> Task details
Return the following from the records below: each line, word for word, starting with the line that contains "(Z.to_nat (programHeaderCount h));" and going on through the line that contains "sh ← read_section_header", with nothing outside that range.
━━━━━━━━
(* ===== verification/Elf.v ===== *)
(** ELF images: src/kernel/elf.cpp. An image is the list of its bytes; what lies
    outside it is not known to the model. *)
From S2P Require Import Prelude Alloc Table KString Bytes Flexarray Wait Mq Uuid Sd Sched Locks Memory MemoryOps Kernel Process.
Import KMem KStr KPrintf.

(** * Headers *)

Definition ELF_MAGIC : Z := 0x464c457f.

(** The fields the kernel reads of [elf_file_header], [elf_program_header],
    [elf_section_header] and [elf_symbol], at their offsets in the packed structures. *)
Record file_header := FileHeader {
  entrypoint : Z;
  programHeaderOffset : Z;
  sectionHeaderOffset : Z;
  programHeaderEntrySize : Z;
  programHeaderCount : Z;
  sectionHeaderEntrySize : Z;
  sectionHeaderCount : Z;
  sectionHeaderSectionNameIndex : Z;
}.
Record program_header := ProgramHeader {
  p_type : Z;
  p_offset : Z;
  vaddr : Z;
  fileLength : Z;
  memLength : Z;
}.
Record section_header := SectionHeader { sh_name : Z; sh_offset : Z; sh_size : Z; sh_entrySize : Z }.

Definition read_file_header (img : bytes) : outcome file_header :=
  entry ← rd64 img 24; phoff ← rd64 img 32; shoff ← rd64 img 40; phsize ← rd16 img 54;
  phnum ← rd16 img 56; shsize ← rd16 img 58; shnum ← rd16 img 60; shstr ← rd16 img 62;
  Ret (FileHeader entry phoff shoff phsize phnum shsize shnum shstr).
Definition read_program_header (img : bytes) (off : Z) : outcome program_header :=
  type ← rd32 img off; offset ← rd64 img (off + 8); va ← rd64 img (off + 16);
  fl ← rd64 img (off + 32); ml ← rd64 img (off + 40);
  Ret (ProgramHeader type offset va fl ml).
Definition read_section_header (img : bytes) (off : Z) : outcome section_header :=
  name ← rd32 img off; offset ← rd64 img (off + 24); size ← rd64 img (off + 32); es ← rd64 img (off + 56);
  Ret (SectionHeader name offset size es).

(** An executable for this machine: each field is only read when the ones before it
    are right. *)
Definition check_header (img : bytes) : outcome bool :=
  magic ← rd32 img 0;
  if negb (magic =? ELF_MAGIC) then Ret false else
  machine ← rd16 img 18;
  if negb (machine =? 0x3E) then Ret false else
  version ← rd32 img 20;
  if negb (version =? 1) then Ret false else
  type ← rd16 img 16; Ret (type =? 0x02).

(** * Loading *)

Section load.
Context {T A M C : Type}.
Implicit Types (k : kernel T A M C).

(** The bytes of a frame. *)
Definition frame_bytes k (f : Z) : bytes := default (replicate 4096 0) (k_bytes k !! f).

(** The bytes of the file that go into the page mapped for [vaddr + j], and where. *)
Definition chunk (ph : program_header) (j : Z) : Z * Z :=
  let offset := Z.land (u64 (vaddr ph + j)) 0xFFF in
  let toCopy := u64 (fileLength ph - j) in
  (offset, if 0x1000 - offset <? toCopy then 0x1000 - offset else toCopy).

(** [for(size_t j = 0; j < programHeader->memLength; j += 0x1000)]. *)
Fixpoint load_pages (rounds : nat) k (ctx : Z) (img : bytes) (ph : program_header) (j : Z)
    : outcome (kernel T A M C) :=
  match rounds with
  | O => Diverge
  | S rounds' =>
      if memLength ph <=? j then Ret k else
      '(physical, m) ← mm_alloc_pages (k_mem k) 1;
      let k := clear_page (with_mem m k) physical in
      m ← vm_context_map (k_mem k) ctx (u64 (vaddr ph + j)) physical 0;
      let k := with_mem m k in
      if j <? fileLength ph then
        let '(offset, toCopy) := chunk ph j in
        let f := Z.shiftr physical 12 in
        b ← memcpy (frame_bytes k f) offset img (u64 (p_offset ph + j)) toCopy;
        load_pages rounds' (with_bytes (<[f := b]> (k_bytes k)) k) ctx img ph (u64 (u64 (j - offset) + 0x1000))
      else load_pages rounds' k ctx img ph (u64 (j + 0x1000))
  end.

(** One program header; the results are [*data_start] and [*data_end]. *)
Definition load_segment (rounds : nat) k (ctx : Z) (img : bytes) (ph : program_header) (data_start data_end : Z)
    : outcome (Z * Z * kernel T A M C) :=
  if negb (p_type ph =? 1) && negb (p_type ph =? 7) then Ret (data_start, data_end, k) else
  k ← load_pages rounds k ctx img ph 0;
  let end_ := u64 (u64 (vaddr ph + memLength ph) + 1) in
  Ret (if vaddr ph <? data_start then vaddr ph else data_start,
       if data_end <=? end_ then end_ else data_end, k).

Fixpoint load_segments (rounds : nat) k (ctx : Z) (img : bytes) (h : file_header) (data_start data_end i : Z)
    (n : nat) : outcome (Z * Z * kernel T A M C) :=
  match n with
  | O => Ret (data_start, data_end, k)
  | S n' =>
      ph ← read_program_header img (u64 (programHeaderOffset h + i * programHeaderEntrySize h));
      '(data_start, data_end, k) ← load_segment rounds k ctx img ph data_start data_end;
      load_segments rounds k ctx img h data_start data_end (i + 1) n'
  end.

(** The entry point (0 for a file that is not loaded), [*data_start] and [*data_end]. *)
Definition load_elf (rounds : nat) k (ctx : Z) (img : bytes) (data_start data_end : Z)
    : outcome (Z * Z * Z * kernel T A M C) :=
  compatible ← check_header img;
  if negb compatible then Ret (0, data_start, data_end, k) else
  h ← read_file_header img;
  '(data_start, data_end, k) ← load_segments rounds k ctx img h data_start data_end 0
                                 (Z.to_nat (programHeaderCount h));
  Ret (entrypoint h, data_start, page_mask (u64 (data_end + 4096)), k).
End load.

(** * Sections and symbols *)

(** [const char*] into the image. *)
Definition str_at (img : bytes) (off : Z) : bytes := drop (Z.to_nat off) img.

Fixpoint section_from (img : bytes) (h : file_header) (names : Z) (name : bytes) (i : Z) (n : nat)
    : outcome (option section_header) :=
  match n with
  | O => Ret None
  | S n' =>
      sh ← read_section_header img (u64 (sectionHeaderOffset h + sectionHeaderEntrySize h * i));
      r ← strcmp (str_at img (u64 (names + sh_name sh))) name;
      if r =? 0 then Ret (Some sh) else section_from img h names name (i + 1) n'
  end.
Definition elf_section_by_name (name img : bytes) : outcome (option section_header) :=
  h ← read_file_header img;
  sn ← read_section_header img
         (u64 (sectionHeaderOffset h + sectionHeaderEntrySize h * sectionHeaderSectionNameIndex h));
  section_from img h (sh_offset sn) name 0 (Z.to_nat (sectionHeaderCount h)).

(** [struct Symbol], and [struct SymbolData] with the names as one object. *)
Record symbol := Symbol { sym_address : Z; sym_name : Z }.
Record symbol_data := SymbolData { symbols : list symbol; symbolNames : bytes }.

(** ".symtab" and ".strtab". *)
Definition symtab_name : bytes := [46; 115; 121; 109; 116; 97; 98; 0].
Definition strtab_name : bytes := [46; 115; 116; 114; 116; 97; 98; 0].

Fixpoint symbols_from (img : bytes) (symtab : section_header) (i : Z) (n : nat) : outcome (list symbol) :=
  match n with
  | O => Ret []
  | S n' =>
      let off := u64 (sh_offset symtab + i * sh_entrySize symtab) in
      name ← rd32 img off;
      addr ← rd64 img (off + 8);
      l ← symbols_from img symtab (i + 1) n';
      Ret (Symbol addr name :: l)
  end.

Section symbols.
Context {A : Type} `{Allocator A}.

(** Only when both sections are missing is there nothing to load; with one of them a
    null pointer is read. *)
Definition elf_load_symbols (a : A) (img : bytes) : outcome (option symbol_data * A) :=
  symtab ← elf_section_by_name symtab_name img;
  strtab ← elf_section_by_name strtab_name img;
  match symtab, strtab with
  | None, None => Ret (None, a)
  | Some symtab, Some strtab =>
      _ ← require (negb (sh_entrySize symtab =? 0));
      let numSymbols := sh_size symtab / sh_entrySize symtab in
      let '(data, a) := alloc a (u64 (24 + 16 * numSymbols + sh_size strtab)) in
      _ ← require (negb (data =? 0));
      names ← memcpy (replicate (Z.to_nat (sh_size strtab)) 0) 0 img (sh_offset strtab) (sh_size strtab);
      l ← symbols_from img symtab 0 (Z.to_nat numSymbols);
      Ret (Some (SymbolData l names), a)
  | _, _ => Fault
  end.
End symbols.

(** The loop of [elf_symbolize]: the best symbol so far and its difference. *)
Fixpoint nearest (l : list symbol) (addr : Z) (best : option symbol) (best_difference : Z) : option symbol * Z :=
  match l with
  | [] => (best, best_difference)
  | current :: l' =>
      let diff := i64 (addr - sym_address current) in
      if (0 <? diff) && (diff <? best_difference)
      then nearest l' addr (Some current) diff
      else nearest l' addr best best_difference
  end.

(** "%s(+0x%x)". *)
Definition symbol_format : bytes := [37; 115; 40; 43; 48; 120; 37; 120; 41; 0].

(** [symbol] is the caller's buffer; the result is whether it had room, the new
    [*symbol_size], and the buffer. *)
Definition elf_symbolize (stack : bytes) (data : option symbol_data) (addr symbol_size : Z) (symbol : bytes)
    : outcome (bool * Z * bytes) :=
  match data with
  | None => Ret (false, 0, symbol)
  | Some data =>
      match nearest (symbols data) addr None (2 ^ 63 - 1) with
      | (None, _) => Ret (false, 0, symbol)
      | (Some best, best_difference) =>
          let best_name := str_at (symbolNames data) (sym_name best) in
          '(size, buffer) ←
            (if negb (best_difference =? 0) then
               '(n, b) ← ksnprintf stack (Some symbol) symbol_size symbol_format
                           [AStr (Some best_name); ALong best_difference];
               Ret (u64 n, b)
             else
               len ← strlen (Some best_name);
               b ← strncpy symbol best_name symbol_size;
               Ret (u64 (len + 1), b));
          Ret (size <=? symbol_size, size, buffer)
      end
  end.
━━━━━━━━
> Exercise solution
                                 (Z.to_nat (programHeaderCount h));
  Ret (entrypoint h, data_start, page_mask (u64 (data_end + 4096)), k).
End load.

(** * Sections and symbols *)

(** [const char*] into the image. *)
Definition str_at (img : bytes) (off : Z) : bytes := drop (Z.to_nat off) img.

Fixpoint section_from (img : bytes) (h : file_header) (names : Z) (name : bytes) (i : Z) (n : nat)
    : outcome (option section_header) :=
  match n with
  | O => Ret None
  | S n' =>
      sh ← read_section_header img (u64 (sectionHeaderOffset h + sectionHeaderEntrySize h * i));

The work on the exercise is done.